Sin embargo, Los Chiles es más que eso. Es un lugar hermoso habitado por gente valiente, en el que vale la pena detenerse. Solamente hace falta desviarse un poco siguiendo alguno de los muchos caminitos de lastre que hay al lado de la carretera para que la mirada empiece a llenarse con otras imágenes, o detenerse en algún negocito que no haya quebrado aún (muchos cerraron con el IVA y la factura electrónica, y la pandemia terminó con otros) para conversar con la persona que te atiende, y así hacerse una idea de lo que es vivir ahí.
Los Chiles es belleza, colores y biodiversidad. Humedales que reflejan el azul del cielo, con garzas y colibríes zumbando. Sol abrasador y tormentas furiosas. La brisa fresca de un atardecer resplandeciente en el muelle, mientras la luz va cambiando la forma de las lanchitas y un grupo de jóvenes nadan y hacen clavados desde una rama alta. Casitas sencillas con piso de tierra y fogón de leña, limpias y con puertas abiertas para nosotras. Finquitas agroecológicas e invernaderos campesinos que ayudan a asegurar la comida cuando no hay salario. Grupitos de personas compartiendo el almuerzo bajo un árbol a la orilla de la piñera. Ranchitos de bambú y techo de plástico rodeados de cultivos de maíz y frijol en las tomas de tierras. Es el pollo en salsa, el queso, la natilla, la cuajada, las cajetas y los “chiriviscos” más sabrosos que se puedan imaginar. Es deshacer la maleta después de una gira, colocar las artesanías y guardar el pan, los pepinos, las chilas, la yuquita y los cebollinos que compraste allá, con la certeza de que es un dinero mejor invertido ahí que en un supermercado.

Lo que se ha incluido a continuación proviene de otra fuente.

(** * color_map_gen: the colour-ramp generator of coverage-vizgen

    A shallow embedding of [bin/color_map_gen.py] and the properties of
    its gradient engine: the bin allocation, the linear RGB interpolation,
    the value sub-ranges, the colour-to-range dictionary and the text
    encoders.

    Python floats are IEEE 754 binary64 numbers; they are modelled by
    Rocq's primitive floats, which are the same format with the same
    round-to-nearest-even operations.  Python integers are [Z]. *)

From Stdlib Require Import ZArith List String Ascii Bool Lia Floats.
From Stdlib Require Import Permutation Sorted DecimalString HexadecimalString.
Import ListNotations.

Local Open Scope string_scope.
Local Open Scope Z_scope.

(** ** The Python runtime the program uses *)

Module Py.

(** The exceptions the program can raise. *)
Inductive exn : Type :=
| ZeroDivisionError
| ValueError
| OverflowError.

(** A computation that returns a value or raises. *)
Inductive result (A : Type) : Type :=
| Ok (a : A)
| Raise (e : exn).

Arguments Ok {A} a.
Arguments Raise {A} e.

Definition bind {A B : Type} (c : result A) (k : A -> result B) : result B :=
  match c with
  | Ok a => k a
  | Raise e => Raise e
  end.

(** [[f(x) for x in l]], evaluated left to right. *)
Fixpoint mapM {A B : Type} (f : A -> result B) (l : list A) : result (list B) :=
  match l with
  | [] => Ok []
  | x :: l' =>
      bind (f x) (fun y => bind (mapM f l') (fun ys => Ok (y :: ys)))
  end.

(** Characters that cannot be written inside a string literal. *)
Definition dq : string := String (ascii_of_nat 34) EmptyString.
Definition nl : string := String (ascii_of_nat 10) EmptyString.
Definition tab : string := String (ascii_of_nat 9) EmptyString.

(** [sep.join(l)]. *)
Fixpoint join (sep : string) (l : list string) : string :=
  match l with
  | [] => ""
  | [x] => x
  | x :: l' => x ++ sep ++ join sep l'
  end.

(** [str(z)] and [format(z, "x")] on integers. *)
Definition str_int (z : Z) : string :=
  DecimalString.NilZero.string_of_int (Z.to_int z).

Definition format_x (z : Z) : string :=
  if z <? 0
  then "-" ++ HexadecimalString.NilZero.string_of_uint (N.to_hex_uint (Z.to_N (- z)))
  else HexadecimalString.NilZero.string_of_uint (N.to_hex_uint (Z.to_N z)).

(** *** [int(s, 16)]

    A character of a text is its code point, from 0 to 255.  Surrounding
    white space is dropped, a sign and a [0x] prefix are optional, the
    digits may be separated by single underscores, and there is at
    least one digit.

    The white space that [int] drops is the ASCII white space (tab to
    carriage return, and the space) and, beyond ASCII, the Unicode white
    space, which [int] turns into spaces before it reads the text: the
    next line character U+0085 and the no-break space U+00A0.  The
    separators U+001C to U+001F are not dropped.  No character from 128
    to 255 is a decimal digit.  The one other use of [strip], on a
    formatted number, meets no white space but the space. *)

Definition is_space (c : ascii) : bool :=
  let n := Z.of_nat (nat_of_ascii c) in
  ((9 <=? n) && (n <=? 13)) || (n =? 32) || (n =? 133) || (n =? 160).

Definition hex_digit (c : ascii) : option Z :=
  let n := Z.of_nat (nat_of_ascii c) in
  if (48 <=? n) && (n <=? 57) then Some (n - 48)
  else if (97 <=? n) && (n <=? 102) then Some (n - 87)
  else if (65 <=? n) && (n <=? 70) then Some (n - 55)
  else None.

Fixpoint lstrip (s : string) : string :=
  match s with
  | String c s' => if is_space c then lstrip s' else s
  | EmptyString => s
  end.

Fixpoint rstrip (s : string) : string :=
  match s with
  | String c s' =>
      match rstrip s' with
      | EmptyString => if is_space c then EmptyString else String c EmptyString
      | r => String c r
      end
  | EmptyString => s
  end.

Definition strip (s : string) : string := rstrip (lstrip s).

(** The digits after the sign and the prefix: [acc] is the value read so
    far, [prev_us] says that the previous character was an underscore. *)
Fixpoint hex_digits (s : string) (acc : Z) (prev_us : bool) : option Z :=
  match s with
  | EmptyString => if prev_us then None else Some acc
  | String c s' =>
      if Ascii.eqb c "_"%char
      then (if prev_us then None else hex_digits s' acc true)
      else match hex_digit c with
           | Some d => hex_digits s' (16 * acc + d) false
           | None => None
           end
  end.

(** The text after an optional [0x] and one optional underscore. *)
Definition skip_prefix (s : string) : string :=
  match s with
  | String "0"%char (String x s') =>
      if Ascii.eqb x "x"%char || Ascii.eqb x "X"%char
      then match s' with
           | String "_"%char s'' => s''
           | _ => s'
           end
      else s
  | _ => s
  end.

Definition hex_body (s : string) : option Z :=
  match skip_prefix s with
  | EmptyString => None
  | String c _ => if Ascii.eqb c "_"%char then None else hex_digits (skip_prefix s) 0 false
  end.

(** The text after an optional sign, and whether the sign is [-]. *)
Definition skip_sign (s : string) : bool * string :=
  match s with
  | String "+"%char s' => (false, s')
  | String "-"%char s' => (true, s')
  | _ => (false, s)
  end.

Definition int16 (s : string) : result Z :=
  let '(negative, digits) := skip_sign (strip s) in
  match hex_body digits with
  | Some z => Ok (if negative then - z else z)
  | None => Raise ValueError
  end.

(** *** Floats *)

(** [float(z)] for an integer: exact below 2^53 in magnitude, which
    covers every integer the program converts (loop counters bounded by
    the colour budget, channels of two hexadecimal digits, the opacity
    1). *)
Definition float_of_int (z : Z) : float :=
  if z <? 0
  then PrimFloat.opp (PrimFloat.of_uint63 (Uint63.of_Z (- z)))
  else PrimFloat.of_uint63 (Uint63.of_Z z).

(** [int(x)] for a float: truncation toward zero; it raises on an
    infinity and on a NaN. *)
Definition int_of_float (x : float) : result Z :=
  match Prim2SF x with
  | S754_nan => Raise ValueError
  | S754_infinity _ => Raise OverflowError
  | S754_zero _ => Ok 0
  | S754_finite s m e =>
      let a := if 0 <=? e then Zpos m * 2 ^ e else Zpos m / 2 ^ (- e) in
      Ok (if s then - a else a)
  end.

(** A number as the program holds it: an [int] or a [float]. *)
Inductive num : Type :=
| PyInt (z : Z)
| PyFloat (x : float).

(** [float(v)]. *)
Definition to_float (v : num) : float :=
  match v with
  | PyInt z => float_of_int z
  | PyFloat x => x
  end.

(** [a - b]: an integer when both are, a float otherwise. *)
Definition num_sub (a b : num) : num :=
  match a, b with
  | PyInt x, PyInt y => PyInt (x - y)
  | _, _ => PyFloat (PrimFloat.sub (to_float a) (to_float b))
  end.

(** *** Fixed-point formatting: [{0:10.10f}] *)

(** The integer nearest to [a / b], ties to even ([0 <= a], [0 < b]). *)
Definition div_half_even (a b : Z) : Z :=
  let q := a / b in
  match 2 * (a mod b) ?= b with
  | Lt => q
  | Gt => q + 1
  | Eq => if Z.even q then q else q + 1
  end.

(** [m * 2^e * 10^10] rounded to the nearest integer. *)
Definition scaled10 (m e : Z) : Z :=
  if 0 <=? e then m * 2 ^ e * 10 ^ 10
  else div_half_even (m * 10 ^ 10) (2 ^ (- e)).

Fixpoint repeat_string (n : nat) (s : string) : string :=
  match n with
  | O => ""
  | S k => s ++ repeat_string k s
  end.

(** Right-align [s] in a field of [w] characters. *)
Definition pad_left (w : nat) (fill s : string) : string :=
  repeat_string (w - String.length s)%nat fill ++ s.

Definition sign_string (s : bool) : string := if s then "-" else "".

Definition format_10_10f (x : float) : string :=
  pad_left 10 " "
    match Prim2SF x with
    | S754_nan => "nan"
    | S754_infinity s => sign_string s ++ "inf"
    | S754_zero s => sign_string s ++ "0.0000000000"
    | S754_finite s m e =>
        let q := scaled10 (Zpos m) e in
        sign_string s ++ str_int (q / 10 ^ 10) ++ "."
          ++ pad_left 10 "0" (str_int (q mod 10 ^ 10))
    end.

(** *** [str(x)] on a float: the shortest decimal that reads back as [x]

    [x = m * 2^e].  All comparisons are between integers: the float and
    the two ends of the interval of reals that round to it are scaled by
    [2^sh], and a decimal [c * 10^p] by the matching power of ten. *)

Section ShortestDecimal.
Variables (m e : Z).

Definition sh : Z := Z.max 0 (2 - e).
Definition scaled_x : Z := m * 2 ^ (e + sh).
Definition scaled_hi : Z := (2 * m + 1) * 2 ^ (e - 1 + sh).
Definition scaled_lo : Z :=
  if (m =? 2 ^ 52) && (-1074 <? e)
  then (4 * m - 1) * 2 ^ (e - 2 + sh)
  else (2 * m - 1) * 2 ^ (e - 1 + sh).

(** [x < 10^d]. *)
Definition below_pow10 (d : Z) : bool :=
  if 0 <=? d then scaled_x <? 10 ^ d * 2 ^ sh
  else scaled_x * 10 ^ (- d) <? 2 ^ sh.

(** The least [d] with [x < 10^d], searched upward from [d]. *)
Fixpoint decimal_point_from (fuel : nat) (d : Z) : Z :=
  match fuel with
  | O => d
  | S k => if below_pow10 d then d else decimal_point_from k (d + 1)
  end.

Definition decimal_point : Z :=
  decimal_point_from 6 ((Z.log2 m + e) * 30103 / 100000 - 2).

(** For a decimal [c * 10^p]: the numbers to compare. *)
Definition cand (c p : Z) : Z := c * 2 ^ sh * 10 ^ (Z.max p 0).
Definition unit10 (p : Z) : Z := 10 ^ (Z.max (- p) 0).

Definition reads_back (c p : Z) : bool :=
  if Z.even m
  then (scaled_lo * unit10 p <=? cand c p) && (cand c p <=? scaled_hi * unit10 p)
  else (scaled_lo * unit10 p <? cand c p) && (cand c p <? scaled_hi * unit10 p).

(** The [k]-digit decimal nearest to [x] among those that read back as
    [x], if there is one. *)
Definition shortest_at (k : Z) : option (Z * Z) :=
  let p := decimal_point - k in
  let c := scaled_x * unit10 p / (2 ^ sh * 10 ^ (Z.max p 0)) in
  let below := scaled_x * unit10 p - cand c p in
  let above := cand (c + 1) p - scaled_x * unit10 p in
  match reads_back c p, reads_back (c + 1) p with
  | true, false => Some (c, p)
  | false, true => Some (c + 1, p)
  | false, false => None
  | true, true =>
      match below ?= above with
      | Lt => Some (c, p)
      | Gt => Some (c + 1, p)
      | Eq => Some (if Z.even c then c else c + 1, p)
      end
  end.

Fixpoint shortest_from (fuel : nat) (k : Z) : Z * Z :=
  match fuel with
  | O => (scaled_x, - sh)
  | S f =>
      match shortest_at k with
      | Some cp => cp
      | None => shortest_from f (k + 1)
      end
  end.

Definition shortest : Z * Z := shortest_from 17 1.
End ShortestDecimal.

(** Drop the zeros at the end of [c], moving them into the exponent. *)
Fixpoint drop_zeros (fuel : nat) (c p : Z) : Z * Z :=
  match fuel with
  | O => (c, p)
  | S k => if (c mod 10 =? 0) && (0 <? c) then drop_zeros k (c / 10) (p + 1) else (c, p)
  end.

Definition string_head (s : string) : string := substring 0 1 s.
Definition string_tail (s : string) : string := substring 1 (String.length s) s.

(** The digits [ds] with the decimal point after the first [decpt] of
    them: fixed notation when [-4 < decpt <= 16], scientific notation
    otherwise. *)
Definition place_point (ds : string) (decpt : Z) : string :=
  let nd := Z.of_nat (String.length ds) in
  if (decpt <=? -4) || (16 <? decpt) then
    let ex := decpt - 1 in
    string_head ds
      ++ (if 1 <? nd then "." ++ string_tail ds else "")
      ++ "e" ++ (if ex <? 0 then "-" else "+")
      ++ pad_left 2 "0" (str_int (Z.abs ex))
  else if decpt <=? 0 then
    "0." ++ repeat_string (Z.to_nat (- decpt)) "0" ++ ds
  else if nd <=? decpt then
    ds ++ repeat_string (Z.to_nat (decpt - nd)) "0" ++ ".0"
  else
    substring 0 (Z.to_nat decpt) ds ++ "."
      ++ substring (Z.to_nat decpt) (String.length ds) ds.

Definition str_float (x : float) : string :=
  match Prim2SF x with
  | S754_nan => "nan"
  | S754_infinity s => sign_string s ++ "inf"
  | S754_zero s => sign_string s ++ "0.0"
  | S754_finite s m e =>
      let '(c0, p0) := shortest (Zpos m) e in
      let '(c, p) := drop_zeros 17 c0 p0 in
      let ds := str_int c in
      sign_string s ++ place_point ds (Z.of_nat (String.length ds) + p)
  end.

Y Los Chiles es también cariño, valentía y compromiso. Es reuniones en un solar abierto, mientras caminan alrededor las gallinas, patos, perros y gatos de la anfitriona. Es una feria mensual en la que antes del Covid-19 un grupo de mujeres y algunos hombres vendían hortalizas, frutas y otros cultivos que trabajan sin gota de agrovenenos, para demostrar que en esa tierra además de monocultivos para exportación también se produce comida saludable y variada. Es un chiquito que te enseña con orgullo cómo le da leche con chupón a los chanchitos que están criando en su casa. Es cursos de campo para aprender a hacer abonos orgánicos y agricultura biointensiva. Es el temor y la esperanza que conviven en la expresión de la gente que cruza desde Nicaragua por La Trocha, con los 5 mil pesos que le costará que un taxi pirata les saque a la carretera para tratar de coger un bus y seguir adelante en una migración incierta y casi siempre desgarradora. Es la señora que anima a otras a aprender a leer contándoles que ella firmaba con la huella digital y ahora ya va a sacar el sexto grado. Es las rosquillas y empanaditas de la panadería de la Red de Mujeres Rurales, que manejan colectivamente en un perfecto ejemplo de economía solidaria. Es la piel curtida y el cuerpo cansado de un hombre que trabajó en la piñera de 6 de la mañana a 3 de la tarde por cuatro mil colones, y que nos cuenta su día mientras se le ilumina la mirada jugando con su niña y acariciando a su esposa, y también es la mirada de ella cuando le insiste en buscar otro trabajo en el que no lo persigan por ser sindicalista. Es la familia que tuvo que dejar su tierra porque las moscas de establo les estaban matando a los animales, que en pocos años ha transformado un charral en un bosque donde recibe turistas su casa está disponible para hacer un campamento ecologista y organizar mejor la resistencia.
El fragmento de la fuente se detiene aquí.